U.S. Army laundresses, often wives of senior enlisted men, were once given daily rations, quarters, fuel, bedding straw, and medical services. An article in Nebraska History magazine (Winter 1980) reported on the “ladies of Soap Suds Row,” who not only washed for soldiers on Nebraska and other western military posts, but provided social contact and occasional nursing care as well.
The United States Army had adopted the institution of company washerwomen from the British, giving them legal recognition in 1802. An act passed by Congress in that year allowed four laundresses to a company with one daily ration to be issued to each. Enlisted men and officers paid for their laundry at a rate determined by the post council of administration. In general, laundry rates established by post councils reflected the average wage scales for unskilled labor at most military posts. For example, the Fort Boise, Idaho, post council in 1866 set laundry rates at two dollars monthly for officers and one dollar monthly for enlisted men.

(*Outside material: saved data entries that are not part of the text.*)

(** * job.Group: a bounded-time concurrent task runner (group.go)

    The Go program launches one goroutine per task, a goroutine that waits
    for the WaitGroup, and a collector goroutine.  The embedding below is an
    interleaving semantics: every goroutine is a program counter over the
    statements of group.go, channels are FIFO buffers with a closed flag, and
    a scheduler action picks which goroutine (or which environment event:
    the timer of [context.WithTimeout], the parent context) moves next.  A
    [select] with several ready cases takes the case the action names, as
    Go chooses among ready cases at random. *)

From stdpp Require Import base tactics option list strings gmap.
From Stdlib Require Import ZArith Lia.

Open Scope string_scope.
Open Scope list_scope.

#[local] Set Warnings "-clear-no-such-hyp".

(** ** Data model *)

(** [interface{}] payloads and [error] values are represented by their
    printed form; a nil [error] is [None]. *)
Definition iface := string.
Definition goerror := string.

(** type Result struct { Value interface{}; Error error } *)
Record Result := mkResult { Value : iface; Error : option goerror }.

(** type GroupResult struct { Results []Result; Error error }.  A nil slice
    and an empty slice are both the empty list. *)
Record GroupResult := mkGroupResult { Results : list Result; GroupError : option goerror }.

(** What a call of [t.Execute()] does: it returns a pair, it panics with a
    value (printed with %v) while [debug.Stack()] would give [stack], or it
    never returns. *)
Inductive ExecuteBehaviour :=
| Returns (v : iface) (e : option goerror)
| Panics (r : string) (stack : string)
| Hangs.

(** What a call of [TimeoutHandler(ret, err)] does. *)
Inductive HandlerBehaviour :=
| HReturns
| HPanics (r : string) (stack : string)
| HHangs.

(** A value of interface type [Tasker].  [TimeoutHandler] is [Some _] exactly
    when the dynamic type also implements [TaskTimeout], which is what the
    type assertion [t.(TaskTimeout)] tests.  [TaskName] is the name the
    concrete type gives itself (the field [name] of [test_st] in the tests);
    the interface has no method that exposes it. *)
Record Tasker := mkTasker {
  TaskName : string;
  Execute : ExecuteBehaviour;
  TimeoutHandler : option HandlerBehaviour;
}.

(** What a call of the logger's [Error] method does: it returns, it
    panics, or it never returns. *)
Inductive LogBehaviour := LogReturns | LogPanics | LogHangs.

(** A value of interface type [Logger].  [nilLog] is the nil interface,
    which [WithLog] accepts like any other value; [defaultLog] prints with
    [fmt.Println]; a logger of the caller is identified by who receives the
    calls and does there what its author wrote. *)
Inductive Logger :=
| nilLog
| defaultLog
| customLog (id : string) (b : LogBehaviour).

(** [l.Error(message, err, data)]: a method call on the nil interface
    panics with a nil pointer dereference. *)
Definition log_Error (l : Logger) : LogBehaviour :=
  match l with
  | nilLog => LogPanics
  | defaultLog => LogReturns
  | customLog _ b => b
  end.

(** A parent [context.Context]: the background context is never done, any
    other context may be cancelled by its owner at any time. *)
Inductive Context := Background | Cancellable (cancelled : bool).

(** ** Options and construction *)

Record options := mkOptions {
  opt_Log : Logger;
  opt_Duration : Z;
  opt_CollectRet : bool;
  opt_Ctx : option Context;
}.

Living quarters for laundresses ranged from substandard to the barely adequate. Fort Sidney, Nebraska, in 1872 had laundress quarters measuring 71 feet by 140 feet. Constructed of cement and stone with shingle roofs, they were designed to accommodate three families. Seventeen years later in 1887 the post surgeon condemned the laundress housing then in use because of “poisonous” sanitary conditions. Fort Robinson in the late 1880s had a better maintained area for laundry work and offered an enlisted man, his laundress wife, and children a section of a 144-by-35-foot building built for twelve families.
Laundresses often performed other services besides washing clothes for enlisted men and officers. They served as part-time cooks and maids in the officers’ quarters and functioned as midwives and nurses. Their laundry fees and the extra rations they drew, enabled the soldier’s family to live more comfortably. However, the cost of providing rations, fuel, quarters (and transportation when soldier husbands were reassigned) gradually convinced the U.S. Army to discontinue the service of laundresses. Official recognition of laundresses was discontinued when the authority to issue rations to them expired on June 18, 1883, and was not renewed.